Histochemistry is a relatively easy, affordable technique widely used in several laboratories. It offers complementary information to high-throughput analytical methods for the analysis, e.g. plant mutants, the screening of experimental conditions impacting plant tissues and the choice of specific time-points along with kinetics for downstream detailed analyses. In addition, histochemistry is also used in other fields, namely plant taxonomy and medicinal botany. For example, histochemistry can be valuable for an initial assessment of the types of secondary metabolites produced in wild and ancient plant species (Berni et al. 2019). A histochemical study can be carried out to investigate the localization of specific secondary metabolites in different organs, as well as among different varieties within the same species. Such an approach could precede more time-consuming analyses requiring metabolite extraction and quantification.

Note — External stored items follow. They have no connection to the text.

Lemma heap_clients_safe_witness : exists F, startable st0 F hhdm_offset /\ exists F' own L,
  heap_abs heap1 F' own L /\ within (<[ret1 := 100]> ∅) L /\
  (forall a r b t, <[ret1 := 100]> (∅ : gmap Z Z) !! a = Some r -> <[ret1 := 100]> (∅ : gmap Z Z) !! b = Some t ->
     a <> b -> disjoint a r b t) /\
  (forall a, is_Some (<[ret1 := 100]> (∅ : gmap Z Z) !! a) ->
     returns (kfree a heap1) (fun h' => unchanged (delete a (<[ret1 := 100]> ∅)) (h_mem heap1) (h_mem h'))) /\
  (forall size, 0 < size < 2 ^ 64 -> size <= KMALLOC_MAX_CACHE_SIZE \/ (PAGE_SIZE | size) ->
     (serves F' own size /\ exists ret h', kmalloc size heap1 = Ret (ret, h') /\ unchanged (<[ret1 := 100]> ∅) (h_mem heap1) (h_mem h') /\
        forall b t, <[ret1 := 100]> (∅ : gmap Z Z) !! b = Some t -> disjoint ret size b t) \/
     (~ serves F' own size /\ exists msg, kmalloc size heap1 = Fault msg)) /\
  mm_IF (h_mm heap1) = mm_IF st0.
Proof.
  destruct st0_startable as (F & Hst & _). exists F. split; [exact Hst|].
  apply (heap_clients_safe st0 F ∅ hhdm_offset heap0 heap1 _ Hst heap0_init).
  apply (reach_malloc heap0 heap0 ∅ 100 ret1 heap1); [apply reach_start|lia| |exact heap1_eq].
  left. unfold KMALLOC_MAX_CACHE_SIZE, PAGE_SIZE. lia.
Defined.

Lemma kcalloc_zeroed_witness : exists F, heap_abs heap0 F ∅ ∅ /\
  returns (kcalloc 10 10 heap0) (fun '(ret, h') => exists F' own',
    heap_abs h' F' own' (<[ret := capacity (10 * 10)]> ∅) /\ (∅ : gmap Z Z) !! ret = None /\
    (forall x, ret <= x < ret + 10 * 10 -> rd (h_mem h') x = 0) /\
    unchanged ∅ (h_mem heap0) (h_mem h')).
Proof.
  destruct heap0_abs as (F & Ha & HF). exists F. split; [exact Ha|].
  apply (kcalloc_zeroed heap0 F ∅ ∅ 10 10 Ha); [lia| |].
  - apply (heap0_serves F (10 * 10) HF). lia.
  - left. unfold KMALLOC_MAX_CACHE_SIZE, PAGE_SIZE. lia.
Defined.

Histochemical methods are especially valuable in the study of plant stress physiology, as it is possible not only to monitor the subcellular sites of secondary metabolite, enzyme and ROS production upon an exogenous stimulus but also to evaluate the impact on organelles. The possibility of synthesizing tagged building blocks used for the synthesis of biological macromolecules, such as lignin (see above), provides information on complex processes in vivo. Likewise, the use of click chemistry to specifically label cell components offers essential information on for example, the in vivo dynamics of plant membranes (Voiniciuc et al. 2018).
We, therefore, emphasize the importance of complementing high-throughput studies with histochemical analyses to get information on the spatial distribution of specific cell (macro) molecules, biogenic minerals and elements.
Acknowledgment
The authors would like to thank Head of the Department, University of Allahabad, Allahabad, India, for providing the necessary facilities to carry out the work.
Disclosures
Authors are declared that they don’t have any conflict of interest.